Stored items
- Opening Delimiter -

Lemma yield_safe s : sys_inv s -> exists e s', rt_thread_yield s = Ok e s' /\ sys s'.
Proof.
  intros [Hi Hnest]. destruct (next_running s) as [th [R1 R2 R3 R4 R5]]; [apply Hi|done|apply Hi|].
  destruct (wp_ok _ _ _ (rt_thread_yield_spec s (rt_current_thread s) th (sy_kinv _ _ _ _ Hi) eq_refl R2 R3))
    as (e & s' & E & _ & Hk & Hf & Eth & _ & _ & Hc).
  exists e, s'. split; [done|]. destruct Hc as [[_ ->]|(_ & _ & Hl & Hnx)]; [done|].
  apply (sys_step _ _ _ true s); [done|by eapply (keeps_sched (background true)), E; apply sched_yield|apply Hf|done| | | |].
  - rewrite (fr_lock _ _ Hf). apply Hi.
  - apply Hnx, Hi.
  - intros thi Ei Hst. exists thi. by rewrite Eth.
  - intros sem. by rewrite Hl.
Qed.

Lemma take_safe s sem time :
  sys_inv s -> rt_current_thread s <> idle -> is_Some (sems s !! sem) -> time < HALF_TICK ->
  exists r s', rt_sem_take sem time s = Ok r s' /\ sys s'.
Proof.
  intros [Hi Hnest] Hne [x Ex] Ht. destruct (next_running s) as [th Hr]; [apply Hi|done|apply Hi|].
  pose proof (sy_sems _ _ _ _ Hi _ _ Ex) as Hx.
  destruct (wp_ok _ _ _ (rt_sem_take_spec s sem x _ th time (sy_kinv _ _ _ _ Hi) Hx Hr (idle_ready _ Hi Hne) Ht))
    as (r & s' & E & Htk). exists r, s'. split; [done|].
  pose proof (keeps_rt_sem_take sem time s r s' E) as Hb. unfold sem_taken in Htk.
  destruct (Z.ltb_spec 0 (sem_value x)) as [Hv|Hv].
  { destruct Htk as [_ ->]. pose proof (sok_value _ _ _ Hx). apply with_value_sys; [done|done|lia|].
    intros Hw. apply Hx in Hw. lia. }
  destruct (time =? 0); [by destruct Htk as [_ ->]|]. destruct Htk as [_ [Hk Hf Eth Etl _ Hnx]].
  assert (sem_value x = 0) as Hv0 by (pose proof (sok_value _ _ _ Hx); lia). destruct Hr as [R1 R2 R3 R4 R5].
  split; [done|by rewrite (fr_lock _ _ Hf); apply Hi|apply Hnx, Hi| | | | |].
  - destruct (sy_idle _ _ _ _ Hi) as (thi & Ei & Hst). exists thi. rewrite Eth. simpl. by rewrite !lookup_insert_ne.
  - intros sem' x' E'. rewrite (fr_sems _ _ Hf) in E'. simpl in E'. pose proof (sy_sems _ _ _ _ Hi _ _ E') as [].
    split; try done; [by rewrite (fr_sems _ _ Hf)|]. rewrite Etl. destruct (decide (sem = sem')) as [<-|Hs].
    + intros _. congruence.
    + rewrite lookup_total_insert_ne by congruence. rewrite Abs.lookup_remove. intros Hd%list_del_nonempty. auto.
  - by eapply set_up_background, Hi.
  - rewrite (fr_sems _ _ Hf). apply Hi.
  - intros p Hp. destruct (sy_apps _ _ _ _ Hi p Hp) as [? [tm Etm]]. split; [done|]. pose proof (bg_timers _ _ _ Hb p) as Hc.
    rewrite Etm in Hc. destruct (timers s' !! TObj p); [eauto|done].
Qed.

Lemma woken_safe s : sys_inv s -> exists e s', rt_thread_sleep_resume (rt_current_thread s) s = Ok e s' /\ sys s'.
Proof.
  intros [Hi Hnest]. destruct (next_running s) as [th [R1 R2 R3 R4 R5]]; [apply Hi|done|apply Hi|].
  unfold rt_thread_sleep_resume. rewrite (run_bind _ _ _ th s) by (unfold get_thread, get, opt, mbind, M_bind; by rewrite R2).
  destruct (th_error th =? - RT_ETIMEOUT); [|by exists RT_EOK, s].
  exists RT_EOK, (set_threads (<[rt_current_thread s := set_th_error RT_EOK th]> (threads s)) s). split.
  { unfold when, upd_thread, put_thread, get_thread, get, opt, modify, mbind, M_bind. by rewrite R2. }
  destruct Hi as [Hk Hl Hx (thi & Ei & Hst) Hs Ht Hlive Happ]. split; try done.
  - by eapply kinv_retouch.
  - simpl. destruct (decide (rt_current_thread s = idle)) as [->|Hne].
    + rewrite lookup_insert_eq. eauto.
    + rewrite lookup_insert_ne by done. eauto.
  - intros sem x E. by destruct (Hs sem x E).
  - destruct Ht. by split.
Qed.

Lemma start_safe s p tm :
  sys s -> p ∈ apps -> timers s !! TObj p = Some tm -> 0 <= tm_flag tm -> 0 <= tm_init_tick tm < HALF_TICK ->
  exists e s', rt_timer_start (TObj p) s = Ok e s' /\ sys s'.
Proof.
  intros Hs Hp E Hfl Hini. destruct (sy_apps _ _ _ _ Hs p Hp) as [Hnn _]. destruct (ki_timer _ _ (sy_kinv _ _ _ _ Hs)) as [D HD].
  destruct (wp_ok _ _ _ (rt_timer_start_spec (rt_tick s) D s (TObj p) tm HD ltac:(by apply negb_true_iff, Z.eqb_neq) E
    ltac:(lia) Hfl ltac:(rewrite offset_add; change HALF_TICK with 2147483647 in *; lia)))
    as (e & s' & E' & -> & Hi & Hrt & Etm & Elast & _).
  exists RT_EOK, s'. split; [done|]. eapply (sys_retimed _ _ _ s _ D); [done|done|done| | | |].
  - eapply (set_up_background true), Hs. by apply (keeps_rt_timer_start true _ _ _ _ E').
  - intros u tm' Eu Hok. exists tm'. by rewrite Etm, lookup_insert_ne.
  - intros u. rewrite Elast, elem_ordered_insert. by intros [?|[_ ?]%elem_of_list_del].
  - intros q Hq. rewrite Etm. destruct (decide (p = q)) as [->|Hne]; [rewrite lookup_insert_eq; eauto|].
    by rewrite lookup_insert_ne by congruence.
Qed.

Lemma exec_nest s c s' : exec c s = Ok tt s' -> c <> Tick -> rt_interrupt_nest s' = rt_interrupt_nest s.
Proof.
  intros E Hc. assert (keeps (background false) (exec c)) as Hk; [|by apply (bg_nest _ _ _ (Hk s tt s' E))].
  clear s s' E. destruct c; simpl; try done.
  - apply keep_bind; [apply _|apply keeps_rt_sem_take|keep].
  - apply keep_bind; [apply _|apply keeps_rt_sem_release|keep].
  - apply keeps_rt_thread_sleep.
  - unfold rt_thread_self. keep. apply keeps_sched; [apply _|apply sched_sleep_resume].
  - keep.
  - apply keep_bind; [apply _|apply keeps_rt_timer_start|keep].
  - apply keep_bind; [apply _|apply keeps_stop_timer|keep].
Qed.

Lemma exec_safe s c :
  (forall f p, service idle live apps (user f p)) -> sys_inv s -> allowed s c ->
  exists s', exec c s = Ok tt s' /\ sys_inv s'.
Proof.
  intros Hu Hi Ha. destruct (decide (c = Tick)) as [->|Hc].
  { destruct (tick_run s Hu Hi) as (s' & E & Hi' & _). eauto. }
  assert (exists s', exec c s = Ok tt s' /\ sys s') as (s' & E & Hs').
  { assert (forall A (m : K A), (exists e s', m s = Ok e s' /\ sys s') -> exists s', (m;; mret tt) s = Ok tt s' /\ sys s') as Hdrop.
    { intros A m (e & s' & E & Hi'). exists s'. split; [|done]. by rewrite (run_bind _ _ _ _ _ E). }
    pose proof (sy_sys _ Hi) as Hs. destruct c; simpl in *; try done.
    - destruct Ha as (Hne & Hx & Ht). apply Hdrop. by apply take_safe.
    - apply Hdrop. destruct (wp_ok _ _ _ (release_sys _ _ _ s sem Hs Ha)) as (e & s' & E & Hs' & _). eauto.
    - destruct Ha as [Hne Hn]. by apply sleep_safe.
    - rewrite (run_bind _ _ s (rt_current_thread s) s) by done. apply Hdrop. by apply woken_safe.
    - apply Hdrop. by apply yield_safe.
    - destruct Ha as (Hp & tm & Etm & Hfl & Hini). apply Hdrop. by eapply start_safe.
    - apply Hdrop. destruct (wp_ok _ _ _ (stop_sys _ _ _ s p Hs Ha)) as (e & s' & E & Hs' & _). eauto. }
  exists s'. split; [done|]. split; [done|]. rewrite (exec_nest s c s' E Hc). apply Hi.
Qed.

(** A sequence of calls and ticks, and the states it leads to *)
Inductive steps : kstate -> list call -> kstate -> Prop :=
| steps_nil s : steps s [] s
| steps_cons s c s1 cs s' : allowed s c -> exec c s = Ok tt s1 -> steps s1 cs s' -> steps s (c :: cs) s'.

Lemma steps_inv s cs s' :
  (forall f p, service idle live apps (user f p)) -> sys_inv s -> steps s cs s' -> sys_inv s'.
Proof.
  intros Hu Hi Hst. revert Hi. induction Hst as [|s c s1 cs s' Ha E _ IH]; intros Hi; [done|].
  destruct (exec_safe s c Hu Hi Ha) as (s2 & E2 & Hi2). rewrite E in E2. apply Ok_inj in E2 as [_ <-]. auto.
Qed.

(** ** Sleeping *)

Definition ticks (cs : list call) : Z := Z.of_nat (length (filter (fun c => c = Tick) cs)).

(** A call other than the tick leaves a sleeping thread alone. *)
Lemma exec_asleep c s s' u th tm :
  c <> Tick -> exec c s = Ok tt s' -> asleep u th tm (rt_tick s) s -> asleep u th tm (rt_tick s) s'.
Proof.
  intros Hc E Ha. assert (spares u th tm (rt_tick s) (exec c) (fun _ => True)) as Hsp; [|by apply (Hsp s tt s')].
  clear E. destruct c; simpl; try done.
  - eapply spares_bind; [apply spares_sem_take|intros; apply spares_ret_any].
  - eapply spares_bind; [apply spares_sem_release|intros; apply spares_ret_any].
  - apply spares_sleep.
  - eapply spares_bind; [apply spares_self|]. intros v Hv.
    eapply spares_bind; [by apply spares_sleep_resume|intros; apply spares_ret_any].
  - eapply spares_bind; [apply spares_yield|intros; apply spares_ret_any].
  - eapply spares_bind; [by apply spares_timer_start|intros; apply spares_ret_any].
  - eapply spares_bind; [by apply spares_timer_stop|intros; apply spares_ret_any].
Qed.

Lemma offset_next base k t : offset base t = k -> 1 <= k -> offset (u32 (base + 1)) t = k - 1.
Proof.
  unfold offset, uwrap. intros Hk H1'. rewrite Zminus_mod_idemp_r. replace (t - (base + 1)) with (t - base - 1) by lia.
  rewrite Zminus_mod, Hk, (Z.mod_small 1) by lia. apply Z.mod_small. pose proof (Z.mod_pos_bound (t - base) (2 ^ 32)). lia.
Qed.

- Closing Delimiter -
- Opening Delimiter -

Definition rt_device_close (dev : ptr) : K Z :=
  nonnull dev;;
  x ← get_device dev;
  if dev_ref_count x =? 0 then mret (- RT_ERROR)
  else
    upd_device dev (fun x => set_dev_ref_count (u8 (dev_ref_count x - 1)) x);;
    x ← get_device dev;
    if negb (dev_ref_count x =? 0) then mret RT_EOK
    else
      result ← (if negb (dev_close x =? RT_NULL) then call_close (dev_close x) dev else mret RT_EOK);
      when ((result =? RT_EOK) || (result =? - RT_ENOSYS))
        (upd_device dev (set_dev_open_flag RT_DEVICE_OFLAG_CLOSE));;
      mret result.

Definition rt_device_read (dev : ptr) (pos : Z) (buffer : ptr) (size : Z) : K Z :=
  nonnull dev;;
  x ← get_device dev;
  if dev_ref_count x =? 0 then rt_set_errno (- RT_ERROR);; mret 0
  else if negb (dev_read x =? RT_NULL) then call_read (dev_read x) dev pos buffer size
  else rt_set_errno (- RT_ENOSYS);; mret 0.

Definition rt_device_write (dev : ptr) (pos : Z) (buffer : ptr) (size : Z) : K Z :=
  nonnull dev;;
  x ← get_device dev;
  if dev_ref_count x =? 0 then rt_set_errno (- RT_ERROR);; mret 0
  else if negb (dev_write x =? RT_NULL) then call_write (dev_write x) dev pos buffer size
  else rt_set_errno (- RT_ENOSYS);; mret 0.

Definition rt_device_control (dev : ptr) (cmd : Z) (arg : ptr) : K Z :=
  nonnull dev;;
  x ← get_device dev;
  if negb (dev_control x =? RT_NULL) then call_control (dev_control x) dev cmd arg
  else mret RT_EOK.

- Closing Delimiter -
- Opening Delimiter -

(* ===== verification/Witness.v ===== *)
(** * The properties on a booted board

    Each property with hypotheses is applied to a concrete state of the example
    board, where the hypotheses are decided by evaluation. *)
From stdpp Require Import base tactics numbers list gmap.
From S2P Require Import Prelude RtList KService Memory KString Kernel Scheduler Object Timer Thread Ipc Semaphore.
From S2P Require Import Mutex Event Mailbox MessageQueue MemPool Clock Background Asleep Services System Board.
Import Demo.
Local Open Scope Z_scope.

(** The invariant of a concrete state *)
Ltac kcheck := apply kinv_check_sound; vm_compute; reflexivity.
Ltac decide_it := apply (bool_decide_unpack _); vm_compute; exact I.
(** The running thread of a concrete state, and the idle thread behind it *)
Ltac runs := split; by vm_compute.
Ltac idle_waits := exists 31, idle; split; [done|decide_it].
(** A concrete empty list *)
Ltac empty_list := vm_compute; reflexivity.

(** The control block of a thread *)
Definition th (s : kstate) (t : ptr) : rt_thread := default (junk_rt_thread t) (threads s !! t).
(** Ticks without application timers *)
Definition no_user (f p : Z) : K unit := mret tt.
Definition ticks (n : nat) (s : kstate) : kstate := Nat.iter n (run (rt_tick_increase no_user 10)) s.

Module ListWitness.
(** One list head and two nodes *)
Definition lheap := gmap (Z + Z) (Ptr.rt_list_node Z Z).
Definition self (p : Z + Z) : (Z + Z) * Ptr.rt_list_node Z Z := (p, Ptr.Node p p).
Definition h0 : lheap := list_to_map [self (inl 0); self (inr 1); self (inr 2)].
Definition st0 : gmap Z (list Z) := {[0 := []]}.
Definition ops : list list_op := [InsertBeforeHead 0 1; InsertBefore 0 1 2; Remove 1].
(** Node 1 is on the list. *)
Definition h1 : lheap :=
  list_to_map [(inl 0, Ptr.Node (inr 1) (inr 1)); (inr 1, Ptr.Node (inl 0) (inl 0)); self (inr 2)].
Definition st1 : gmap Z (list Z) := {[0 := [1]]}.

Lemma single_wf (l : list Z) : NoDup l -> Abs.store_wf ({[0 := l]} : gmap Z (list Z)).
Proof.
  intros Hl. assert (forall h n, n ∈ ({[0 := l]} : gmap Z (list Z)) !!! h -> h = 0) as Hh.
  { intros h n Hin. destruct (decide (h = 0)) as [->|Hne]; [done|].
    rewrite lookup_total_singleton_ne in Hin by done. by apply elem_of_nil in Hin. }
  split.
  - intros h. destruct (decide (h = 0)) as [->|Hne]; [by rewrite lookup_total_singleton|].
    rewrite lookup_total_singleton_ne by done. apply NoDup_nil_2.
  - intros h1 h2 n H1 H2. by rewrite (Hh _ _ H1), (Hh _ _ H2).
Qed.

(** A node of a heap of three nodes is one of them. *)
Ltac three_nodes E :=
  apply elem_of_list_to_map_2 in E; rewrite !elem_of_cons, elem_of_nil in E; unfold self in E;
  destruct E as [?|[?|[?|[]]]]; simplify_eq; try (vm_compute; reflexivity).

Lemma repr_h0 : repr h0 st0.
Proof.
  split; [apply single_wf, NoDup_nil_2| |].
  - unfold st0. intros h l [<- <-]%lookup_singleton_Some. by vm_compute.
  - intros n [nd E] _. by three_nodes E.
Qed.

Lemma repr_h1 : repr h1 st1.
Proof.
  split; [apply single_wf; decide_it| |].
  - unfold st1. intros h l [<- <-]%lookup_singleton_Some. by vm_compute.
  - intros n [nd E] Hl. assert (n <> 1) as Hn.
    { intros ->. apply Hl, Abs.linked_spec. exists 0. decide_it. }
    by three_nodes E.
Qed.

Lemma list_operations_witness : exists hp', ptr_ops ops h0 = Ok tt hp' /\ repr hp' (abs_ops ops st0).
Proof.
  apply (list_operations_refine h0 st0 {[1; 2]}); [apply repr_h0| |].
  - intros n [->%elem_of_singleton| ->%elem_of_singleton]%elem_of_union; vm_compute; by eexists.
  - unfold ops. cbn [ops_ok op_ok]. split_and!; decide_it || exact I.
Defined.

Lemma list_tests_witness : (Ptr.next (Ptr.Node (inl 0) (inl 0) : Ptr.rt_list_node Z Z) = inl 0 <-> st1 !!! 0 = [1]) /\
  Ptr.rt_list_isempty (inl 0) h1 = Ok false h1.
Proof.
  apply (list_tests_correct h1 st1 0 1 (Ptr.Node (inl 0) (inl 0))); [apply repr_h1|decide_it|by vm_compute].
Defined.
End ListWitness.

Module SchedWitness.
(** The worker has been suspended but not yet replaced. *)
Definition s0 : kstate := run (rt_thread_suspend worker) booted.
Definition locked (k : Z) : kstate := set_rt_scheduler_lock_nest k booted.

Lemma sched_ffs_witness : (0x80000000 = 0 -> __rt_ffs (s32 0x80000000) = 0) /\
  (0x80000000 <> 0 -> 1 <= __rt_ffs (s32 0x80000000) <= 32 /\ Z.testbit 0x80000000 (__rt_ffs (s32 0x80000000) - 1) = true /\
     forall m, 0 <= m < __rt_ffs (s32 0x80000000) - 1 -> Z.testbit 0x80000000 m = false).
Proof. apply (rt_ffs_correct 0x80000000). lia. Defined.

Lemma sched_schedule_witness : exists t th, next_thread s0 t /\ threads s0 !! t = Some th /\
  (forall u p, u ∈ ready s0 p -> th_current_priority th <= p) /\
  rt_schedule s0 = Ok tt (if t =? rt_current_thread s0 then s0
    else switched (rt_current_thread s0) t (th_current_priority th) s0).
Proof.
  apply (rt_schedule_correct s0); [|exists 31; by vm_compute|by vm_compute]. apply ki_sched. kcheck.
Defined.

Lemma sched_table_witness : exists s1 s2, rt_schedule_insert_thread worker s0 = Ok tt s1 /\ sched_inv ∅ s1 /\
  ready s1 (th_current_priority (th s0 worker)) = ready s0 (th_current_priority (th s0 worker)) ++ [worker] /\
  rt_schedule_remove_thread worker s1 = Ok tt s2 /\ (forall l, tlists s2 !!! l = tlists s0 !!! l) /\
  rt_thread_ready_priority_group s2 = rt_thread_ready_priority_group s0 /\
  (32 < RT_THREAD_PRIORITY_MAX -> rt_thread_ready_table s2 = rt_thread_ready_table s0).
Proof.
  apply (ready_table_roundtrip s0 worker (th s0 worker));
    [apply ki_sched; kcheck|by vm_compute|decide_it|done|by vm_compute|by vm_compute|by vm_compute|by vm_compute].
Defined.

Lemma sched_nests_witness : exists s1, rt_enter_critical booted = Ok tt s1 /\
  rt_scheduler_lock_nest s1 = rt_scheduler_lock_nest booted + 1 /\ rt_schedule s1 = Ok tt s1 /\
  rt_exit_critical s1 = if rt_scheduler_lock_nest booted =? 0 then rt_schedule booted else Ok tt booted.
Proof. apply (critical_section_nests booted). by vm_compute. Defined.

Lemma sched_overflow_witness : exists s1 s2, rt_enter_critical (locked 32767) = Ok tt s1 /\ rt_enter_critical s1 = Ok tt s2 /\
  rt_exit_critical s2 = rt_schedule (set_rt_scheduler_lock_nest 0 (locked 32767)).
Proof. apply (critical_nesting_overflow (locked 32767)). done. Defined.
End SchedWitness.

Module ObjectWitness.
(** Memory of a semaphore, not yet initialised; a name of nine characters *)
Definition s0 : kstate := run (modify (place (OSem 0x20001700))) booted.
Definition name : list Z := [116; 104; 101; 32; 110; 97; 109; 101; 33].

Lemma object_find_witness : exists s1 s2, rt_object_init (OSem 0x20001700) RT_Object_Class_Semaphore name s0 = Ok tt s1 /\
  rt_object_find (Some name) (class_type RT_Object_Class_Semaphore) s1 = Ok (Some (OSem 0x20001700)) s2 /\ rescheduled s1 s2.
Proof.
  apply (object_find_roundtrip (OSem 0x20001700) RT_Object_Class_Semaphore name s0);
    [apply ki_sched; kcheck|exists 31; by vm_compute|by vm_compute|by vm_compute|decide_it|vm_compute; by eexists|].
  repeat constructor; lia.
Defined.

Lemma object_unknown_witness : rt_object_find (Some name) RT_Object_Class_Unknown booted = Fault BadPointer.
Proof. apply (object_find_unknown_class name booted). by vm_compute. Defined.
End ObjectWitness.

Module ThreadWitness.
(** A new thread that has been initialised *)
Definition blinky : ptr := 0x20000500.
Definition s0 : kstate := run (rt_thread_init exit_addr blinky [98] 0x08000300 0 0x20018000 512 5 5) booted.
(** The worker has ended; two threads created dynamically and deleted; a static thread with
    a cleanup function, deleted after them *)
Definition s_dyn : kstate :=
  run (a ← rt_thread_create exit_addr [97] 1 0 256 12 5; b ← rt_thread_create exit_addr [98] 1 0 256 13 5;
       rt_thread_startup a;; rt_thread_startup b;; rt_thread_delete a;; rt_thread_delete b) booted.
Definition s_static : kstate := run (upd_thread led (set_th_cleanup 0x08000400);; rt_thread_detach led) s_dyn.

- Closing Delimiter -

Brief: Among the entries above, the line containing "Import Demo.", the line containing "as [->|Hne]; [done|].", and all lines between them are to be restated word for word; nothing else belongs in the reply.

Result of the task:
Import Demo.
Local Open Scope Z_scope.

(** The invariant of a concrete state *)
Ltac kcheck := apply kinv_check_sound; vm_compute; reflexivity.
Ltac decide_it := apply (bool_decide_unpack _); vm_compute; exact I.
(** The running thread of a concrete state, and the idle thread behind it *)
Ltac runs := split; by vm_compute.
Ltac idle_waits := exists 31, idle; split; [done|decide_it].
(** A concrete empty list *)
Ltac empty_list := vm_compute; reflexivity.

(** The control block of a thread *)
Definition th (s : kstate) (t : ptr) : rt_thread := default (junk_rt_thread t) (threads s !! t).
(** Ticks without application timers *)
Definition no_user (f p : Z) : K unit := mret tt.
Definition ticks (n : nat) (s : kstate) : kstate := Nat.iter n (run (rt_tick_increase no_user 10)) s.

Module ListWitness.
(** One list head and two nodes *)
Definition lheap := gmap (Z + Z) (Ptr.rt_list_node Z Z).
Definition self (p : Z + Z) : (Z + Z) * Ptr.rt_list_node Z Z := (p, Ptr.Node p p).
Definition h0 : lheap := list_to_map [self (inl 0); self (inr 1); self (inr 2)].
Definition st0 : gmap Z (list Z) := {[0 := []]}.
Definition ops : list list_op := [InsertBeforeHead 0 1; InsertBefore 0 1 2; Remove 1].
(** Node 1 is on the list. *)
Definition h1 : lheap :=
  list_to_map [(inl 0, Ptr.Node (inr 1) (inr 1)); (inr 1, Ptr.Node (inl 0) (inl 0)); self (inr 2)].
Definition st1 : gmap Z (list Z) := {[0 := [1]]}.

Lemma single_wf (l : list Z) : NoDup l -> Abs.store_wf ({[0 := l]} : gmap Z (list Z)).
Proof.
  intros Hl. assert (forall h n, n ∈ ({[0 := l]} : gmap Z (list Z)) !!! h -> h = 0) as Hh.
  { intros h n Hin. destruct (decide (h = 0)) as [->|Hne]; [done|].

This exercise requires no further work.